Wafatnya Sisingamangaraja X

sunting

Tuanku Rao, dalam laporannya kepada Tuanku Imam Bonjol, menyebutkan bahwa Sisingamangaraja X gugur di Bakkara, pada tanggal 22 Jumadil Akhir 1234 Hijriah/tahun 1819 Masehi.[1]

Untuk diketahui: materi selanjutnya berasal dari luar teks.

(* ===== verification/Bits.v ===== *)
(** Bit arrays: interleaving, packing and unpacking.

    The decoders work on 0/1-per-byte arrays.  Three families of loops recur in
    src/common/iridium_decoder: pair swaps, de-interleavers that walk 2-bit
    symbols downwards, and MSB-first packing.  Every de-interleaver is shown to
    be a [gather] along a fixed index list, every inverse a [scatter], so that
    facts about them reduce to facts about index lists. *)

From S2P Require Import Prelude Gf2.

(** ** Loops over symbols *)

(** The values of [s] in [for (s = start; s >= 0; s -= k)]. *)
Definition down_by (k start : nat) : list nat :=
  map (fun i => (start - k * i)%nat) (seq 0 (S (start / k))).

(** [out[idx++] = in[2s+1] & 1; out[idx++] = in[2s] & 1] for each [s]. *)
Definition take_symbols (l : list Z) (ss : list nat) : list Z :=
  flat_map (fun s => [bit (rd l (2 * s + 1)); bit (rd l (2 * s))]) ss.

(** ** Gather and scatter *)

Definition gather (l : list Z) (idx : list nat) : list Z := map (fun i => bit (rd l i)) idx.

Definition symbol_idx (ss : list nat) : list nat :=
  flat_map (fun s => [(2 * s + 1)%nat; (2 * s)%nat]) ss.

(** [a[i] = v] for each pair in turn. *)
Definition scatter (a : list Z) (ivs : list (nat * Z)) : list Z :=
  fold_left (fun a '(i, v) => <[i := v]> a) ivs a.

Definition is_bits : list Z -> Prop := Forall (fun x => x = 0 \/ x = 1).

Lemma take_symbols_gather l ss : take_symbols l ss = gather l (symbol_idx ss).
Proof.
  induction ss as [|s ss IH]; [done|].
  change (take_symbols l (s :: ss)) with
    ([bit (rd l (2 * s + 1)); bit (rd l (2 * s))] ++ take_symbols l ss).
  by rewrite IH.
Qed.

Lemma gather_app l i j : gather l (i ++ j) = gather l i ++ gather l j.
Proof. apply map_app. Qed.

Lemma gather_slice l idx o n : slice (gather l idx) o n = gather l (slice idx o n).
Proof. unfold slice, gather. by rewrite skipn_map, firstn_map. Qed.

Lemma length_gather l idx : length (gather l idx) = length idx.
Proof. apply length_map. Qed.

Lemma bit_01 x : bit x = 0 \/ bit x = 1.
Proof. rewrite bit_odd. destruct (Z.odd x); cbn; lia. Qed.

Lemma bit_bit x : x = 0 \/ x = 1 -> bit x = x.
Proof. by intros [-> | ->]. Qed.

Lemma gather_bits l idx : is_bits (gather l idx).
Proof. apply Forall_map, Forall_true. intros. apply bit_01. Qed.

Lemma rd_bits l i : is_bits l -> rd l i = 0 \/ rd l i = 1.
Proof.
  intros H. unfold rd. rewrite nth_lookup. destruct (l !! i) as [x|] eqn:E; [|by left].
  exact (Forall_lookup_1 _ _ _ _ H E).
Qed.

Lemma rd_gather l idx k : (k < length idx)%nat ->
  rd (gather l idx) k = bit (rd l (nth k idx 0%nat)).
Proof.
  intros Hk. unfold rd at 1, gather.
  rewrite (nth_indep _ 0 (bit (rd l 0%nat))) by (by rewrite length_map).
  apply (map_nth (fun i => bit (rd l i))).
Qed.

Lemma is_bits_map_bit l : is_bits l -> map bit l = l.
Proof. induction 1 as [|x l Hx _ IH]; [done|]. cbn. by rewrite IH, bit_bit. Qed.

(** Two arrays with equal length and equal elements. *)
Lemma rd_ext (a b : list Z) :
  length a = length b -> (forall i, (i < length a)%nat -> rd a i = rd b i) -> a = b.
Proof.
  intros Hl H. apply (nth_ext a b 0 0 Hl H).
Qed.

Lemma length_scatter a ivs : length (scatter a ivs) = length a.
Proof.
  unfold scatter. revert a. induction ivs as [|[i v] ivs IH]; intros a; [done|].
  cbn [fold_left]. by rewrite IH, length_insert.
Qed.

Lemma rd_insert (l : list Z) i j v :
  rd (<[i := v]> l) j = if decide (i = j /\ (j < length l)%nat) then v else rd l j.
Proof.
  unfold rd. rewrite !nth_lookup. case_decide as H.
  - destruct H as [-> H]. by rewrite list_lookup_insert_eq.
  - destruct (decide (i = j)) as [->|]; [|by rewrite list_lookup_insert_ne].
    rewrite list_insert_ge; [done|]. lia.
Qed.

Lemma rd_scatter_ne a ivs j : ~ In j (map fst ivs) -> rd (scatter a ivs) j = rd a j.
Proof.
  unfold scatter. revert a. induction ivs as [|[i v] ivs IH]; intros a Hj; [done|].
  cbn [fold_left]. rewrite IH by (intros H; apply Hj; by right).
  rewrite rd_insert, decide_False; [done|]. intros [-> _]. apply Hj. by left.
Qed.

(** Scattering values to distinct in-range places and gathering them again. *)
Lemma gather_scatter a idx vs :
  List.NoDup idx -> length idx = length vs -> Forall (fun i => (i < length a)%nat) idx ->
  gather (scatter a (zip idx vs)) idx = map bit vs.
Proof.
  intros Hnd. revert a vs. induction Hnd as [|i idx Hi Hnd IH]; intros a [|v vs] Hl Hb; try done.
  apply Forall_cons_1 in Hb as [Hb1 Hb]. cbn [gather map]. f_equal.
  - f_equal. change (scatter a (zip (i :: idx) (v :: vs))) with (scatter (<[i:=v]> a) (zip idx vs)).
    rewrite rd_scatter_ne; [by rewrite rd_insert, decide_True|].
    intros H. apply Hi. apply in_map_iff in H as ([x y] & <- & H). exact (in_combine_l _ _ _ _ H).
  - apply (IH (<[i:=v]> a)); [naive_solver|by rewrite length_insert].
Qed.

Lemma scatter_app a x y : scatter a (x ++ y) = scatter (scatter a x) y.
Proof. apply fold_left_app. Qed.

Lemma zip_app {A B} (a1 a2 : list A) (b1 b2 : list B) :
  length a1 = length b1 -> zip (a1 ++ a2) (b1 ++ b2) = zip a1 b1 ++ zip a2 b2.
Proof.
  revert b1. induction a1 as [|x a1 IH]; intros [|y b1] H; try done. cbn. f_equal. apply IH.
  naive_solver.
Qed.

(** ** Pair swap

    [for (i = 0; i + 1 < n; i += 2) swap(bits[i], bits[i+1])] *)

Fixpoint pair_swap (bits : list Z) : list Z :=
  match bits with
  | a :: b :: bits => b :: a :: pair_swap bits
  | bits => bits
  end.

(** Two-step induction. *)
Lemma list_ind2 {A} (P : list A -> Prop) :
  P [] -> (forall a, P [a]) -> (forall a b l, P l -> P (a :: b :: l)) -> forall l, P l.
Proof.
  intros H0 H1 H2. assert (H : forall l, P l /\ forall a, P (a :: l)); [|apply H].
  induction l as [|x l [IH1 IH2]]; split; eauto.
Qed.

Lemma pair_swap_involutive l : pair_swap (pair_swap l) = l.
Proof. induction l as [|a|a b l IH] using list_ind2; [done..|]. cbn. by rewrite IH. Qed.

Lemma length_pair_swap l : length (pair_swap l) = length l.
Proof. induction l as [|a|a b l IH] using list_ind2; [done..|]. cbn. by rewrite IH. Qed.

Lemma pair_swap_bits l : is_bits l -> is_bits (pair_swap l).
Proof.
  unfold is_bits. induction l as [|a|a b l IH] using list_ind2; [done..|]. cbn.
  intros [Ha [Hb Hl]%Forall_cons_1]%Forall_cons_1. auto using Forall_cons_2.
Qed.

Lemma pair_swap_app a b : Nat.even (length a) = true ->
  pair_swap (a ++ b) = pair_swap a ++ pair_swap b.
Proof.
  induction a as [|x|x y a IH] using list_ind2; [done..|]. cbn. intros H. by rewrite IH.
Qed.

(** Where index [i] of a swapped array of even length comes from. *)
Definition swap_idx (i : nat) : nat := if Nat.even i then S i else Nat.pred i.

Lemma rd_pair_swap l i :
  Nat.even (length l) = true -> rd (pair_swap l) i = rd l (swap_idx i).
Proof.
  revert i. induction l as [|a|a b l IH] using list_ind2; intros i Hl; [..|].
  - unfold rd. cbn. by destruct i, (swap_idx _).
  - done.
  - destruct i as [|[|i]]; [done..|]. change (rd (pair_swap (a :: b :: l)) (S (S i)))
      with (rd (pair_swap l) i). rewrite IH by done.
    unfold swap_idx. cbn [Nat.even]. destruct (Nat.even i) eqn:E; [done|].
    destruct i as [|i]; [done|]. done.
Qed.

(** ** MSB-first packing *)

(** [v = (v << 1) | (b[off + k] & 1)], [n] rounds on a [uint32_t]. *)
Definition packbits (b : list Z) (off n : nat) : Z :=
  forN n (fun k v => u32 (Z.lor (Z.shiftl v 1) (bit (rd b (off + k))))) 0.

Definition odds (l : list Z) : list bool := map Z.odd l.

Lemma packbits_val b off n :
  (n <= 32)%nat -> (off + n <= length b)%nat -> packbits b off n = val (odds (slice b off n)).
Proof.
  intros Hn Hl. unfold packbits.
  apply (forN_inv (fun i v => v = val (odds (slice b off i)))); [done|].
  intros i v Hi ->.
  assert (E : slice b off (S i) = slice b off i ++ [rd b (off + i)]).
  { unfold slice. destruct (lookup_lt_is_Some_2 b (off + i) ltac:(lia)) as [x Hx].
    rewrite (take_S_r _ _ x) by (by rewrite lookup_drop). unfold rd. by rewrite nth_lookup, Hx. }
  rewrite E. unfold odds. rewrite map_app, val_app. cbn [map length].
  rewrite lor_shiftl1_bit. pose proof (val_bound (map Z.odd (slice b off i))) as Hb.
  rewrite length_map, length_slice in Hb by lia.
  pose proof (b2z_range (Z.odd (rd b (off + i)))).
  assert (2 ^ Z.of_nat i <= 2 ^ 31) by (apply Z.pow_le_mono_r; lia).
  unfold u32. rewrite Z.mod_small by lia. cbn. lia.
Qed.

Lemma packbits_range b off n :
  (n <= 32)%nat -> (off + n <= length b)%nat -> 0 <= packbits b off n < 2 ^ Z.of_nat n.
Proof.
  intros Hn Hl. rewrite packbits_val by done.
  pose proof (val_bound (odds (slice b off n))) as H. unfold odds in H at 3.
  by rewrite length_map, length_slice in H.
Qed.

(** The [n] low bits of [v], most significant first: the inverse loops'
    [out[k] = (v >> (n - 1 - k)) & 1]. *)
Definition unpack (n : nat) (v : Z) : list Z :=
  map (fun k => bit (Z.shiftr v (Z.of_nat n - 1 - Z.of_nat k))) (seq 0 n).

Lemma length_unpack n v : length (unpack n v) = n.
Proof. unfold unpack. by rewrite length_map, length_seq. Qed.

Lemma unpack_bits n v : is_bits (unpack n v).
Proof. apply Forall_map, Forall_true. intros. apply bit_01. Qed.

Lemma odd_bit x : Z.odd (bit x) = Z.odd x.
Proof. rewrite bit_odd. by destruct (Z.odd x). Qed.

Lemma unpack_S n v : unpack (S n) v = unpack n (Z.shiftr v 1) ++ [bit v].
Proof.
  unfold unpack. rewrite seq_S, map_app. cbn [map]. f_equal.
  - apply map_ext_in. intros k Hk. apply in_seq in Hk.
    rewrite Z.shiftr_shiftr by lia. do 2 f_equal. lia.
  - f_equal. f_equal. replace (_ - _ - _) with 0 by lia. apply Z.shiftr_0_r.
Qed.

Lemma val_unpack n v : 0 <= v < 2 ^ Z.of_nat n -> val (odds (unpack n v)) = v.
Proof.
  revert v. induction n as [|n IH]; intros v Hv; [cbn in *; lia|].
  rewrite unpack_S. unfold odds. rewrite map_app, val_app.
  rewrite Nat2Z.inj_succ, Z.pow_succ_r in Hv by lia.
  change (map Z.odd (unpack n (Z.shiftr v 1))) with (odds (unpack n (Z.shiftr v 1))).
  rewrite IH by (rewrite Z.shiftr_div_pow2 by lia; lia).
  cbn [map length]. rewrite odd_bit, Z.shiftr_div_pow2 by lia.
  change (val [Z.odd v]) with (Z.b2z (Z.odd v)). pose proof (Zmod_odd v) as Hm.
  change (2 ^ Z.of_nat 1) with 2. change (2 ^ 1) with 2. destruct (Z.odd v); cbn [Z.b2z]; lia.
Qed.

Lemma packbits_unpack pre n v post :
  (n <= 32)%nat -> 0 <= v < 2 ^ Z.of_nat n ->
  packbits (pre ++ unpack n v ++ post) (length pre) n = v.
Proof.
  intros Hn Hv. rewrite packbits_val; [|done|rewrite !length_app, length_unpack; lia].
  rewrite <- (val_unpack n v) at 2 by done. do 2 f_equal.
  unfold slice. rewrite drop_app_length, take_app_length'; [done|by rewrite length_unpack].
Qed.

Sisingamangaraja X gugur dalam pertempuran menghadapi pasukan Padri di Bakkara, bersama 11 orang putra-putranya yang telah dewasa, dan ribuan pejuang Bakkara. Pemerintahan sementara atas Bakkara dijalankan oleh Datu Amantagor Manullang dari pengasingan di Benteng Tamba, dengan dibantu oleh Panglima Parultop Simbolon dan Panglima Hujur Situmorang, tahun 1819 - 1820.[1]

Pada tahun 1820, pasukan Padri meninggalkan Toba, Humbang dan Silindung, karena wabah penyakit yang sedang berkecamuk di kawasan tersebut. Datu Amantagor Manullang pun kembali ke Bakkara, dan mulai menjalankan pemerintahan sementara di Bakkara, sesuai perintah dari mendiang Sisingamangaraja X sendiri.[1]

Pada tahun 1830, Datu Amantagor Manullang, sebagai wali pemerintahan Sisingamangaraja XI, meninggal dunia. Sisingamangaraja XI, yang saat itu baru berusia 10 tahun, dinobatkan sebagai pengganti ayahnya, Sisingamangaraja X, lengkap dengan pusaka Piso Gaja Dompak.[1]

Referensi

sunting
  1. ^ a b c d e f g h i j k l m n o Parlindungan, Mangaraja Onggang (2007). Pongkinangolngolan Sinambela gelar Tuanku Rao terror agama Islam mazhab Hambali di Tanah Batak, 1816-1833. Yogyakarta: Lembaga Kajian Islam dan Studi (LKiS). hlm. 476. ISBN 9789799785336.